DIRECTIONS: Copy the records exactly. Include every line.
BEGIN PROVIDED MATERIAL
(* ===== verification/AppInstallsSpec.v ===== *)
(** * What the window knows of its installs

    The handlers and polls of the window and the install pipelines of the daemon,
    interleaved command by command: the history the window keeps against
    what the daemon did. *)

From stdpp Require Import base list strings gmap sorting.
From S2P Require Import Prelude RustStd Text Job DaemonInput Axml GuiModels Clipboard Browser AppListing AppListingSpec DaemonApi DaemonInstall AppWindow AppInstalls AppTransfers AppTransfersSpec.

(** ** The statuses of the daemon *)

Definition dto_of (x : InstallStatus) : InstallStatusDto :=
  mkInstall (id x) (DaemonInstall.device x) (label x) (source x) (from_device x) (state x) (percent x) (bytes_done x) (bytes_total x)
    (error_code x) (DaemonInstall.message x) (raw x) (finished x).

(** [s'] has no install that [s] has not, for the same device and path. *)
Definition kept (s s' : State) : Prop :=
  next_install_id s' = next_install_id s
  /\ forall i x', installs s' !! i = Some x' ->
     exists x, installs s !! i = Some x /\ id x' = id x /\ DaemonInstall.device x' = DaemonInstall.device x /\ source x' = source x.

Lemma kept_refl s : kept s s.
Proof. split; [done|]. intros i x Hx. by exists x. Qed.
Lemma kept_trans s s1 s2 : kept s s1 -> kept s1 s2 -> kept s s2.
Proof.
  intros [N1 H1] [N2 H2]. split; [congruence|]. intros i x2 Hx2. destruct (H2 i x2 Hx2) as (x1 & Hx1 & E1 & E2 & E3).
  destruct (H1 i x1 Hx1) as (x & Hx & F1 & F2 & F3). exists x. split_and!; congruence.
Qed.
Lemma kept_update i f s :
  (forall x, id (f x) = id x /\ DaemonInstall.device (f x) = DaemonInstall.device x /\ source (f x) = source x) -> kept s (update_install i f s).
Proof.
  intros Hf. split; [apply update_next|]. unfold update_install. intros j x'. destruct (installs s !! i) as [x|] eqn:Hx; [|intros H; by exists x'].
  cbn. intros [[<- <-]|[_ H]]%lookup_insert_Some; [exists x; by split|by exists x'].
Qed.
Lemma kept_end i code msg out ok s : kept s (add_install_signed i code msg out ok s).
Proof.
  unfold add_install_signed. set (s1 := mkState (installs s) false (next_install_id s)).
  apply (kept_trans s s1); [split; [done|]; intros j x Hx; by exists x|].
  apply (kept_trans s1 (update_install i (set_end ok code msg out) s1)); [by apply kept_update|].
  split; [done|]. cbn. intros j x Hx%prune_subset. by exists x.
Qed.
Create HintDb kept.
#[local] Hint Resolve kept_end kept_refl : kept.
#[local] Hint Extern 3 (kept _ (update_install _ _ _)) => (by apply kept_update) : kept.

Lemma kept_copy i path r s : kept s (after_copy i path r s).2.
Proof. destruct r; cbn; unfold installing, install_failed; eauto with kept. Qed.
Lemma kept_push i r s : kept s (after_push i r s).2.
Proof.
  unfold after_push. destruct r as [out|]; cbn; unfold install_failed; [|eauto with kept].
  destruct (success out); cbn; [|destruct (classify_install_failure _); cbn; eauto with kept].
  unfold installing. apply (kept_trans s (update_install i (fun x => set_progress 100 (bytes_total x) x) s)); by apply kept_update.
Qed.
Lemma kept_pm i r s : kept s (after_pm i r s).
Proof. unfold after_pm, install_failed, install_succeeded. destruct r as [|e|out]; [eauto with kept..|]. case_match; [destruct (classify_install_failure _)|]; eauto with kept. Qed.

(** The devices and paths installs were started for, by number. *)
Definition asked_after (e : event) (w : world) (asked : list (bytes * bytes)) : list (bytes * bytes) :=
  match e with
  | Start dev path c ex len => match (start_install dev path c ex len (st w)).1 with Ok _ => asked ++ [(dev, path)] | Err _ => asked end
  | _ => asked
  end.

Lemma exec_kept e w : (forall dev path c ex len, e <> Start dev path c ex len) -> kept (st w) (st (exec e w)).
Proof.
  intros He. destruct e as [dev path c ex len|i|i r|i r|i out|i r]; cbn [exec]; [by destruct (He dev path c ex len)|..].
  - case_match; [cbn; eauto with kept|apply kept_refl].
  - case_match; [|apply kept_refl]. pose proof (kept_copy i (p_path p) r (st w)). by destruct (after_copy _ _ _ _).
  - case_match; [|apply kept_refl]. pose proof (kept_push i r (st w)). by destruct (after_push _ _ _).
  - cbn. unfold poll_size. eauto with kept.
  - case_match; [apply kept_pm|apply kept_refl].
Qed.

(** Every status is of an install that was asked for. *)
Definition honest (asked : list (bytes * bytes)) (s : State) : Prop :=
  forall i x, installs s !! i = Some x -> id x = i /\ 0 <= i /\ asked !! Z.to_nat i = Some (DaemonInstall.device x, source x).

Lemma honest_more asked asked' s : asked `prefix_of` asked' -> honest asked s -> honest asked' s.
Proof. intros Hp H i x Hx. destruct (H i x Hx) as (E1 & E2 & E3). split_and!; try done. by eapply prefix_lookup_Some. Qed.
Lemma asked_more e w asked : asked `prefix_of` asked_after e w asked.
Proof. unfold asked_after. destruct e; try done. case_match; [by apply prefix_app_r|done]. Qed.

Lemma exec_honest e n w asked : n < 2 ^ 64 - 1 -> world_ok n w -> next_install_id (st w) = zlen asked -> honest asked (st w) ->
  next_install_id (st (exec e w)) = zlen (asked_after e w asked) /\ honest (asked_after e w asked) (st (exec e w)).
Proof.
  intros Hn Hw Hl H. 
  assert (Hc : (exists dev path c ex len, e = Start dev path c ex len) \/ ((forall dev path c ex len, e <> Start dev path c ex len) /\ asked_after e w asked = asked))
    by (destruct e; [left; by repeat eexists|right..]; done).
  destruct Hc as [(dev & path & c & ex & len & ->)|[He Ha]].
  - cbn [exec asked_after]. destruct (start_install dev path c ex len (st w)) as [[i|err] s'] eqn:E; cbn [fst].
    + revert E. unfold start_install. repeat (case_match; [done|]). intros [= <- <-]. cbn [st next_install_id installs].
      destruct Hw as [[Hb Hb'] _]. rewrite as_u64_id by (unfold u64_ok; lia). rewrite zlen_app. change (zlen [(dev, path)]) with 1. split; [lia|].
      intros j x Hx%prune_subset. apply lookup_insert_Some in Hx as [[<- <-]|[_ Hx]]; cbn.
      * split_and!; [done|lia|]. rewrite Hl. unfold zlen. rewrite Nat2Z.id. by rewrite lookup_app_r, Nat.sub_diag.
      * destruct (H j x Hx) as (E1 & E2 & E3). split_and!; [done|done|]. by apply lookup_app_l_Some.
    + apply start_refused in E as ->. cbn [st]. by split.
  - rewrite Ha. destruct (exec_kept e w He) as [Hk1 Hk2]. split; [congruence|]. intros i x' Hx'. destruct (Hk2 i x' Hx') as (x & Hx & E1 & E2 & E3).
    destruct (H i x Hx) as (F1 & F2 & F3). split_and!; congruence.
Qed.

(** ** The window and the daemon together *)

(** What the daemon was asked for and the states it has been in: not part of
    the program, but of what is said about it. *)
Record facts := mkFacts { asked : list (bytes * bytes); past : list State }.
Record joint := mkJoint { j_win : Win; j_tasks : list (gprog unit); j_daemon : world; j_facts : facts }.

Definition daemon_step (e : event) (j : joint) : joint :=
  let w := exec e (j_daemon j) in
  mkJoint (j_win j) (j_tasks j) w (mkFacts (asked_after e (j_daemon j) (asked (j_facts j))) (past (j_facts j) ++ [st w])).

(** What a command meets: whether the phone is connected and the path there,
    whether the answer of the daemon is lost on the way, and the answers of everything else. *)
Record env := mkEnv {
  connected : bool; file_exists : bytes -> bool; file_len : N; lost : bool; reason : bus_error -> bytes; other : forall R, gcmd R -> R }.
END PROVIDED MATERIAL
SOLUTION TO THIS TASK:
(* ===== verification/AppInstallsSpec.v ===== *)
(** * What the window knows of its installs

    The handlers and polls of the window and the install pipelines of the daemon,
    interleaved command by command: the history the window keeps against
    what the daemon did. *)

From stdpp Require Import base list strings gmap sorting.
From S2P Require Import Prelude RustStd Text Job DaemonInput Axml GuiModels Clipboard Browser AppListing AppListingSpec DaemonApi DaemonInstall AppWindow AppInstalls AppTransfers AppTransfersSpec.

(** ** The statuses of the daemon *)

Definition dto_of (x : InstallStatus) : InstallStatusDto :=
  mkInstall (id x) (DaemonInstall.device x) (label x) (source x) (from_device x) (state x) (percent x) (bytes_done x) (bytes_total x)
    (error_code x) (DaemonInstall.message x) (raw x) (finished x).

(** [s'] has no install that [s] has not, for the same device and path. *)
Definition kept (s s' : State) : Prop :=
  next_install_id s' = next_install_id s
  /\ forall i x', installs s' !! i = Some x' ->
     exists x, installs s !! i = Some x /\ id x' = id x /\ DaemonInstall.device x' = DaemonInstall.device x /\ source x' = source x.

Lemma kept_refl s : kept s s.
Proof. split; [done|]. intros i x Hx. by exists x. Qed.
Lemma kept_trans s s1 s2 : kept s s1 -> kept s1 s2 -> kept s s2.
Proof.
  intros [N1 H1] [N2 H2]. split; [congruence|]. intros i x2 Hx2. destruct (H2 i x2 Hx2) as (x1 & Hx1 & E1 & E2 & E3).
  destruct (H1 i x1 Hx1) as (x & Hx & F1 & F2 & F3). exists x. split_and!; congruence.
Qed.
Lemma kept_update i f s :
  (forall x, id (f x) = id x /\ DaemonInstall.device (f x) = DaemonInstall.device x /\ source (f x) = source x) -> kept s (update_install i f s).
Proof.
  intros Hf. split; [apply update_next|]. unfold update_install. intros j x'. destruct (installs s !! i) as [x|] eqn:Hx; [|intros H; by exists x'].
  cbn. intros [[<- <-]|[_ H]]%lookup_insert_Some; [exists x; by split|by exists x'].
Qed.
Lemma kept_end i code msg out ok s : kept s (add_install_signed i code msg out ok s).
Proof.
  unfold add_install_signed. set (s1 := mkState (installs s) false (next_install_id s)).
  apply (kept_trans s s1); [split; [done|]; intros j x Hx; by exists x|].
  apply (kept_trans s1 (update_install i (set_end ok code msg out) s1)); [by apply kept_update|].
  split; [done|]. cbn. intros j x Hx%prune_subset. by exists x.
Qed.
Create HintDb kept.
#[local] Hint Resolve kept_end kept_refl : kept.
#[local] Hint Extern 3 (kept _ (update_install _ _ _)) => (by apply kept_update) : kept.

Lemma kept_copy i path r s : kept s (after_copy i path r s).2.
Proof. destruct r; cbn; unfold installing, install_failed; eauto with kept. Qed.
Lemma kept_push i r s : kept s (after_push i r s).2.
Proof.
  unfold after_push. destruct r as [out|]; cbn; unfold install_failed; [|eauto with kept].
  destruct (success out); cbn; [|destruct (classify_install_failure _); cbn; eauto with kept].
  unfold installing. apply (kept_trans s (update_install i (fun x => set_progress 100 (bytes_total x) x) s)); by apply kept_update.
Qed.
Lemma kept_pm i r s : kept s (after_pm i r s).
Proof. unfold after_pm, install_failed, install_succeeded. destruct r as [|e|out]; [eauto with kept..|]. case_match; [destruct (classify_install_failure _)|]; eauto with kept. Qed.

(** The devices and paths installs were started for, by number. *)
Definition asked_after (e : event) (w : world) (asked : list (bytes * bytes)) : list (bytes * bytes) :=
  match e with
  | Start dev path c ex len => match (start_install dev path c ex len (st w)).1 with Ok _ => asked ++ [(dev, path)] | Err _ => asked end
  | _ => asked
  end.

Lemma exec_kept e w : (forall dev path c ex len, e <> Start dev path c ex len) -> kept (st w) (st (exec e w)).
Proof.
  intros He. destruct e as [dev path c ex len|i|i r|i r|i out|i r]; cbn [exec]; [by destruct (He dev path c ex len)|..].
  - case_match; [cbn; eauto with kept|apply kept_refl].
  - case_match; [|apply kept_refl]. pose proof (kept_copy i (p_path p) r (st w)). by destruct (after_copy _ _ _ _).
  - case_match; [|apply kept_refl]. pose proof (kept_push i r (st w)). by destruct (after_push _ _ _).
  - cbn. unfold poll_size. eauto with kept.
  - case_match; [apply kept_pm|apply kept_refl].
Qed.

(** Every status is of an install that was asked for. *)
Definition honest (asked : list (bytes * bytes)) (s : State) : Prop :=
  forall i x, installs s !! i = Some x -> id x = i /\ 0 <= i /\ asked !! Z.to_nat i = Some (DaemonInstall.device x, source x).

Lemma honest_more asked asked' s : asked `prefix_of` asked' -> honest asked s -> honest asked' s.
Proof. intros Hp H i x Hx. destruct (H i x Hx) as (E1 & E2 & E3). split_and!; try done. by eapply prefix_lookup_Some. Qed.
Lemma asked_more e w asked : asked `prefix_of` asked_after e w asked.
Proof. unfold asked_after. destruct e; try done. case_match; [by apply prefix_app_r|done]. Qed.

Lemma exec_honest e n w asked : n < 2 ^ 64 - 1 -> world_ok n w -> next_install_id (st w) = zlen asked -> honest asked (st w) ->
  next_install_id (st (exec e w)) = zlen (asked_after e w asked) /\ honest (asked_after e w asked) (st (exec e w)).
Proof.
  intros Hn Hw Hl H. 
  assert (Hc : (exists dev path c ex len, e = Start dev path c ex len) \/ ((forall dev path c ex len, e <> Start dev path c ex len) /\ asked_after e w asked = asked))
    by (destruct e; [left; by repeat eexists|right..]; done).
  destruct Hc as [(dev & path & c & ex & len & ->)|[He Ha]].
  - cbn [exec asked_after]. destruct (start_install dev path c ex len (st w)) as [[i|err] s'] eqn:E; cbn [fst].
    + revert E. unfold start_install. repeat (case_match; [done|]). intros [= <- <-]. cbn [st next_install_id installs].
      destruct Hw as [[Hb Hb'] _]. rewrite as_u64_id by (unfold u64_ok; lia). rewrite zlen_app. change (zlen [(dev, path)]) with 1. split; [lia|].
      intros j x Hx%prune_subset. apply lookup_insert_Some in Hx as [[<- <-]|[_ Hx]]; cbn.
      * split_and!; [done|lia|]. rewrite Hl. unfold zlen. rewrite Nat2Z.id. by rewrite lookup_app_r, Nat.sub_diag.
      * destruct (H j x Hx) as (E1 & E2 & E3). split_and!; [done|done|]. by apply lookup_app_l_Some.
    + apply start_refused in E as ->. cbn [st]. by split.
  - rewrite Ha. destruct (exec_kept e w He) as [Hk1 Hk2]. split; [congruence|]. intros i x' Hx'. destruct (Hk2 i x' Hx') as (x & Hx & E1 & E2 & E3).
    destruct (H i x Hx) as (F1 & F2 & F3). split_and!; congruence.
Qed.

(** ** The window and the daemon together *)

(** What the daemon was asked for and the states it has been in: not part of
    the program, but of what is said about it. *)
Record facts := mkFacts { asked : list (bytes * bytes); past : list State }.
Record joint := mkJoint { j_win : Win; j_tasks : list (gprog unit); j_daemon : world; j_facts : facts }.

Definition daemon_step (e : event) (j : joint) : joint :=
  let w := exec e (j_daemon j) in
  mkJoint (j_win j) (j_tasks j) w (mkFacts (asked_after e (j_daemon j) (asked (j_facts j))) (past (j_facts j) ++ [st w])).

(** What a command meets: whether the phone is connected and the path there,
    whether the answer of the daemon is lost on the way, and the answers of everything else. *)
Record env := mkEnv {
  connected : bool; file_exists : bytes -> bool; file_len : N; lost : bool; reason : bus_error -> bytes; other : forall R, gcmd R -> R }.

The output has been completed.